Cell division is the biological basis for an organism’s growth. In simple unicellular organisms such as yeast (Saccharomyces), this process allows for the creation of a daughter organism. In complex organisms such as humans, cell division enables the development of an individual from the one-celled zygote stage to a fully functioning adult with many trillions of cells.

In order to support an individual’s growth, why do cells divide rather than simply expand in size? Incidentally, as a cell expands in size, so do its demands. For example, at a normal size, a cell is able to keep up with its needs for protein synthesis; however, with increased growth, the cell simply cannot deal with the increasing needs without creating extra copies of DNA.

Sufficient nutrient and gas exchange is another problem that a cell would encounter with unlimited expansion. Food, oxygen, and water enter a cell while waste products such as carbon dioxide exit through the cell membrane. The rate at which this exchange occurs is dependent on the surface area of the cell, or the total area of its cell membrane. However, the cell’s demands for gases and nutrients are dependent on its volume. A small cell contains a high ratio of surface area to volume.

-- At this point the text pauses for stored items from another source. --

(* ===== verification/Utf8.v ===== *)
(** * UTF-8 ([lib/silcutil/silcutf8.c])

    [silc_utf8_encode] and [silc_utf8_decode] between UTF-8 and the other
    encodings, and the functions over them.  The length of the output buffer is
    a Z beside the block, since the C code compares with the length it is given;
    a block that is written past its end grows, so its length says whether that
    happens.  The C library's locale is outside the repository: what [isprint]
    answers and what [iconv] converts are parameters.  Case folding
    ([silc_utf8_strcasecmp]) is the stringprep library's and is left out. *)

From S2P Require Import Prelude CTypes Memory.

(** ** Encodings *)

(** [SilcStringEncoding] ([silcstrutil.h]); [SILC_STRING_UTF8_ESCAPE] is
    [SILC_STRING_LDAP_DN], and the numbers are theirs in the order of the
    constructors. *)
Inductive SilcStringEncoding :=
  | SILC_STRING_ASCII | SILC_STRING_ASCII_ESC | SILC_STRING_BMP | SILC_STRING_BMP_LSB
  | SILC_STRING_UNIVERSAL | SILC_STRING_UNIVERSAL_LSB | SILC_STRING_LOCALE
  | SILC_STRING_UTF8 | SILC_STRING_PRINTABLE | SILC_STRING_VISIBLE
  | SILC_STRING_TELETEX | SILC_STRING_NUMERICAL | SILC_STRING_LDAP_DN.

#[export] Instance SilcStringEncoding_eq_dec : EqDecision SilcStringEncoding.
Proof. solve_decision. Defined.

(** ** [sscanf] of the C library, for the format of this file *)

Definition isspace (c : Z) : bool := (c =? 32) || ((9 <=? c) && (c <=? 13)).
Definition isdigit (c : Z) : bool := (48 <=? c) && (c <=? 57).

Definition hex_digit (c : Z) : option Z :=
  if isdigit c then Some (c - 48)
  else if (65 <=? c) && (c <=? 70) then Some (c - 55)
  else if (97 <=? c) && (c <=? 102) then Some (c - 87)
  else None.

Fixpoint skip_space (s : list Z) : list Z :=
  match s with
  | c :: s' => if isspace c then skip_space s' else s
  | [] => []
  end.

(** ["%02X"]: space, then at most two characters of a number with an optional
    sign or [0x]; the value where the conversion is made.  The end of the block
    ends the string as a NUL does. *)
Definition sscanf_02X (s : list Z) : option Z :=
  match skip_space s with
  | a :: s =>
      let second := match s with b :: _ => hex_digit b | [] => None end in
      let is_x := match s with b :: _ => (b =? 120) || (b =? 88) | [] => false end in
      if a =? 43 then second
      else if a =? 45 then option_map (fun d => u32 (- d)) second
      else
        match hex_digit a, second with
        | Some d, Some e => Some (d * 16 + e)
        | Some d, None => if (a =? 48) && is_x then None else Some d
        | None, _ => None
        end
  | [] => None
  end.

(** ** Writing to the buffer *)

(** [utf8] or [bin] with [enclen]; the pointer may be NULL. *)
Abbreviation out := (option (list Z)).

(** The bytes [bs] at [enclen], where [enclen + need] is compared with [size] when
    there is a buffer; [None] is the [return 0]. *)
Definition put (need : Z) (bs : list Z) (size : Z) (o : out) (enclen : Z) : option out :=
  match o with
  | Some buf =>
      if size <? u32 (enclen + need) then None else Some (Some (splice enclen bs buf))
  | None => Some None
  end.

(** What a function returns, and the buffer it leaves. *)
Definition fail (o : out) : Z * out := (0, o).

(** ** Decoding *)

Section Decode.
(** [isprint] in the locale of the process. *)
Variable isprint : Z -> bool.

Definition cont (b : Z) : bool := Z.land b 0xc0 =? 0x80.

(** The first character of the [n] bytes at [s]: [charval] and [bytes]. *)
Definition utf8_decode_char (s : list Z) (n : Z) : option (Z * Z) :=
  let b i := znth s i in
  let part i m k := Z.shiftl (Z.land (b i) m) k in
  if Z.land (b 0) 0x80 =? 0x00 then Some (Z.land (b 0) 0x7f, 1)
  else if Z.land (b 0) 0xe0 =? 0xc0 then
    if n <=? 1 then None
    else if negb (cont (b 1)) then None
    else
      let charval := Z.lor (part 0 0x1f 6) (part 1 0x3f 0) in
      if charval <? 0x80 then None else Some (charval, 2)
  else if Z.land (b 0) 0xf0 =? 0xe0 then
    if n <=? 2 then None
    else if negb (cont (b 1)) || negb (cont (b 2)) then None
    else if (b 0 =? 0xed) && (0xa0 <=? b 1) && (b 1 <=? 0xbf) &&
            (0x80 <=? b 2) && (b 2 <=? 0xbf) then None
    else
      let charval := Z.lor (Z.lor (part 0 0xf 12) (part 1 0x3f 6)) (part 2 0x3f 0) in
      if charval <? 0x800 then None else Some (charval, 3)
  else if Z.land (b 0) 0xf8 =? 0xf0 then
    if n <=? 3 then None
    else if negb (cont (b 1)) || negb (cont (b 2)) || negb (cont (b 3)) then None
    else
      let charval := Z.lor (Z.lor (Z.lor (part 0 0x7 18) (part 1 0x3f 12)) (part 2 0x3f 6))
                           (part 3 0x3f 0) in
      if charval <? 0x10000 then None else Some (charval, 4)
  else if Z.land (b 0) 0xfc =? 0xf8 then
    if n <=? 4 then None
    else if negb (cont (b 1)) || negb (cont (b 2)) || negb (cont (b 3)) || negb (cont (b 4))
    then None
    else
      let charval :=
        Z.lor (Z.lor (Z.lor (Z.lor (part 0 0x3 24) (part 1 0x3f 18)) (part 2 0x3f 12))
                     (part 3 0x3f 6)) (part 4 0x3f 0) in
      if charval <? 0x200000 then None else Some (charval, 5)
  else if Z.land (b 0) 0xfe =? 0xfc then
    if n <=? 5 then None
    else if negb (cont (b 1)) || negb (cont (b 2)) || negb (cont (b 3)) || negb (cont (b 4)) ||
            negb (cont (b 5))
    then None
    else
      let charval :=
        Z.lor (Z.lor (Z.lor (Z.lor (Z.lor (part 0 0x1 30) (part 1 0x3f 24)) (part 2 0x3f 18))
                            (part 3 0x3f 12)) (part 4 0x3f 6)) (part 5 0x3f 0) in
      if charval <? 0x4000000 then None else Some (charval, 6)
  else None.

(** [silc_snprintf(.., 3, "%02X", cv)]: two digits and the NUL. *)
Definition hex_upper (d : Z) : Z := if d <? 10 then 48 + d else 55 + d.
Definition snprintf_02X (cv : Z) : list Z := [hex_upper (cv / 16); hex_upper (cv mod 16); 0].

Definition ldap_special (cv : Z) : bool :=
  (cv =? 44) || (cv =? 43) || (cv =? 34) || (cv =? 92) || (cv =? 60) || (cv =? 62) || (cv =? 59).

(** What a step leaves in the buffer, and [enclen] unless it returns 0. *)
Definition store (need : Z) (bs : list Z) (size : Z) (o : out) (enclen : Z) : out * option Z :=
  match put need bs size o enclen with
  | None => (o, None)
  | Some o => (o, Some (u32 (enclen + need)))
  end.

(** One turn of the loop over [k]; [last] is [i == utf8_len - 1]. *)
Definition ldap_byte (cv : Z) (last : bool) (size : Z) (o : out) (enclen : Z) : out * option Z :=
  if (enclen =? 0) && ((cv =? 35) || (cv =? 32)) then store 2 [92; cv] size o enclen
  else if last && (cv =? 32) then store 2 [92; cv] size o enclen
  else if ldap_special cv then store 2 [92; cv] size o enclen
  else if negb (isprint cv) then store 3 (92 :: snprintf_02X cv) size o enclen
  else store 1 [cv] size o enclen.

Fixpoint ldap_bytes (bs : list Z) (last : bool) (size : Z) (o : out) (enclen : Z)
    : out * option Z :=
  match bs with
  | [] => (o, Some enclen)
  | cv :: bs =>
      match ldap_byte cv last size o enclen with
      | (o, None) => (o, None)
      | (o, Some enclen) => ldap_bytes bs last size o enclen
      end
  end.

(** The [switch]: the character [charval], whose bytes are [bs]. *)
Definition decode_put (enc : SilcStringEncoding) (charval : Z) (bs : list Z) (last : bool)
    (size : Z) (o : out) (enclen : Z) : out * option Z :=
  match enc with
  | SILC_STRING_ASCII | SILC_STRING_PRINTABLE | SILC_STRING_VISIBLE | SILC_STRING_TELETEX
  | SILC_STRING_NUMERICAL => store 1 [u8 charval] size o enclen
  | SILC_STRING_BMP => store 2 (SILC_PUT16_MSB charval) size o enclen
  | SILC_STRING_BMP_LSB => store 2 (SILC_PUT16_LSB charval) size o enclen
  | SILC_STRING_UNIVERSAL => store 4 (SILC_PUT32_MSB charval) size o enclen
  | SILC_STRING_UNIVERSAL_LSB => store 4 (SILC_PUT32_LSB charval) size o enclen
  | SILC_STRING_LDAP_DN => ldap_bytes bs last size o enclen
  | SILC_STRING_ASCII_ESC | SILC_STRING_LOCALE | SILC_STRING_UTF8 => (o, None)
  end.

(** The [for] loop; [s] is what is left of the string. *)
Fixpoint utf8_decode_loop (fuel : nat) (enc : SilcStringEncoding) (s : list Z) (size : Z)
    (o : out) (enclen : Z) : Z * out :=
  match fuel with
  | O => (enclen, o)
  | S fuel =>
      match s with
      | [] => (enclen, o)
      | _ =>
          match utf8_decode_char s (zlen s) with
          | None => fail o
          | Some (charval, n) =>
              match decode_put enc charval (ztake n s) (zlen s =? n) size o enclen with
              | (o, None) => fail o
              | (o, Some enclen) => utf8_decode_loop fuel enc (zdrop n s) size o enclen
              end
          end
      end
  end.

Definition silc_utf8_valid (utf8 : list Z) (utf8_len : Z) : bool :=
  let s := ztake utf8_len utf8 in
  negb (zlen s =? 0) &&
  negb (fst (utf8_decode_loop (length s) SILC_STRING_ASCII s 0 None 0) =? 0).

(** [iconv] from the first encoding to the second with the room there is: whether
    it succeeds, and what it has written; a build without [iconv] is a function
    that always fails. *)
Variable iconv : bool -> list Z -> Z -> bool * list Z.

(** The branch for [SILC_STRING_LOCALE]: the bytes converted and the buffer, or the
    buffer for the fallback. *)
Definition locale_branch (to_utf8 : bool) (s : list Z) (size : Z) (o : out) : option Z * out :=
  match o with
  | None => (None, None)
  | Some buf =>
      let '(ok, w) := iconv to_utf8 s size in
      let buf := splice 0 w buf in
      if ok then (Some (zlen w), Some buf) else (None, Some buf)
  end.

Definition silc_utf8_decode (utf8 : list Z) (utf8_len : Z) (bin_encoding : SilcStringEncoding)
    (bin : out) (bin_size : Z) : Z * out :=
  let s := ztake utf8_len utf8 in
  if utf8_len =? 0 then fail bin
  else
    match bin_encoding with
    | SILC_STRING_UTF8 =>
        if negb (silc_utf8_valid utf8 utf8_len) || (bin_size <? utf8_len) then fail bin
        else (utf8_len, option_map (splice 0 s) bin)
    | SILC_STRING_LOCALE =>
        match locale_branch false s bin_size bin with
        | (Some n, bin) => (n, bin)
        | (None, bin) => utf8_decode_loop (length s) SILC_STRING_ASCII s bin_size bin 0
        end
    | _ => utf8_decode_loop (length s) bin_encoding s bin_size bin 0
    end.

Definition silc_utf8_decoded_len (bin : list Z) (bin_len : Z) (bin_encoding : SilcStringEncoding)
    : Z := fst (silc_utf8_decode bin bin_len bin_encoding None 0).

(** ** Encoding *)

(** The characters that stand for themselves after a backslash. *)
Definition ldap_plain (cv : Z) : bool :=
  (cv =? 44) || (cv =? 43) || (cv =? 34) || (cv =? 92) || (cv =? 60) || (cv =? 62) ||
  (cv =? 59) || (cv =? 32) || (cv =? 35).

(** The loop that removes the escapes; [n] bytes are left of the string, and [s] is
    the memory from there, where [sscanf] reads. *)
Fixpoint unescape_loop (fuel : nat) (s : list Z) (n : Z) (size : Z) (o : out) (enclen : Z)
    : Z * out :=
  match fuel with
  | O => (enclen, o)
  | S fuel =>
      if n <=? 0 then (enclen, o)
      else
        let keep s n :=
          match put 1 [znth s 0] size o enclen with
          | None => fail o
          | Some o => unescape_loop fuel (zdrop 1 s) (n - 1) size o (u32 (enclen + 1))
          end in
        if znth s 0 =? 92 then
          if n <=? 1 then fail o
          else if ldap_plain (znth s 1) then keep (zdrop 1 s) (n - 1)
          else if n <=? 2 then fail o
          else
            match sscanf_02X (zdrop 1 s) with
            | None => fail o
            | Some hexval =>
                match put 1 [u8 hexval] size o enclen with
                | None => fail o
                | Some o => unescape_loop fuel (zdrop 3 s) (n - 3) size o (u32 (enclen + 1))
                end
            end
        else keep s n
  end.

(** The [switch] over the encoding: the character at [s], and the bytes it takes. *)
Definition encode_char (enc : SilcStringEncoding) (s : list Z) (n : Z) : option (Z * Z) :=
  match enc with
  | SILC_STRING_ASCII | SILC_STRING_TELETEX => Some (znth s 0, 1)
  | SILC_STRING_BMP => if n <=? 1 then None else Some (SILC_GET16_MSB s, 2)
  | SILC_STRING_BMP_LSB => if n <=? 1 then None else Some (SILC_GET16_LSB s, 2)
  | SILC_STRING_UNIVERSAL => if n <=? 3 then None else Some (SILC_GET32_MSB s, 4)
  | SILC_STRING_UNIVERSAL_LSB => if n <=? 3 then None else Some (SILC_GET32_LSB s, 4)
  | SILC_STRING_PRINTABLE | SILC_STRING_VISIBLE =>
      if isprint (znth s 0) then Some (znth s 0, 1) else None
  | SILC_STRING_NUMERICAL =>
      if negb (znth s 0 =? 0x20) && negb (isdigit (znth s 0)) then None
      else Some (znth s 0, 1)
  | SILC_STRING_ASCII_ESC | SILC_STRING_LOCALE | SILC_STRING_UTF8 | SILC_STRING_LDAP_DN => None
  end.

(** The bytes of a character, and what is added to [enclen] in the comparison with
    the size of the buffer: nothing for a single byte. *)
Definition encode_bytes (charval : Z) : Z * list Z :=
  let sh k m p := u8 (Z.lor (Z.land (Z.shiftr charval k) m) p) in
  let lo := u8 (Z.lor (Z.land charval 0x3f) 0x80) in
  if charval <? 0x80 then (0, [u8 charval])
  else if charval <? 0x800 then (2, [sh 6 0x1f 0xc0; lo])
  else if charval <? 0x10000 then (3, [sh 12 0xf 0xe0; sh 6 0x3f 0x80; lo])
  else if charval <? 0x200000 then
    (4, [sh 18 0x7 0xf0; sh 12 0x3f 0x80; sh 6 0x3f 0x80; lo])
  else if charval <? 0x4000000 then
    (5, [sh 24 0x3 0xf8; sh 18 0x3f 0x80; sh 12 0x3f 0x80; sh 6 0x3f 0x80; lo])
  else
    (6, [sh 30 0x1 0xfc; sh 24 0x3f 0x80; sh 18 0x3f 0x80; sh 12 0x3f 0x80; sh 6 0x3f 0x80; lo]).

Fixpoint utf8_encode_loop (fuel : nat) (enc : SilcStringEncoding) (s : list Z) (size : Z)
    (o : out) (enclen : Z) : Z * out :=
  match fuel with
  | O => (enclen, o)
  | S fuel =>
      match s with
      | [] => (enclen, o)
      | _ =>
          match encode_char enc s (zlen s) with
          | None => fail o
          | Some (charval, n) =>
              let '(need, bs) := encode_bytes charval in
              match put need bs size o enclen with
              | None => fail o
              | Some o => utf8_encode_loop fuel enc (zdrop n s) size o (u32 (enclen + zlen bs))
              end
          end
      end
  end.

As a cell expands in volume, its surface area/volume ratio diminishes, resulting in slowed transfer of gases and nutrients.

In order to avoid these issues with size, a cell grows and eventually divides to form two “daughter” cells, each with its own complete copy of DNA. This process, called the cell cycle, is divided into four distinct stages. There are specific proteins found in each cell that signal the cell to progress (or not to progress) into the next stage. The stages of the cell cycle include, the early gap (G1) phase, synthesis (S) phase, late gap (G2) phase, and mitosis (M) phase. During the G1 phase, the cell grows in size and produces new proteins. G1 is followed by S phase during which new chromosomes are synthesized. After the DNA is duplicated, the cell produces new organelles during the G2 phase. Finally prepared for division, the cell enters M phase in order to undergo mitosis, or the division of the cell nucleus, leading to two daughter cells.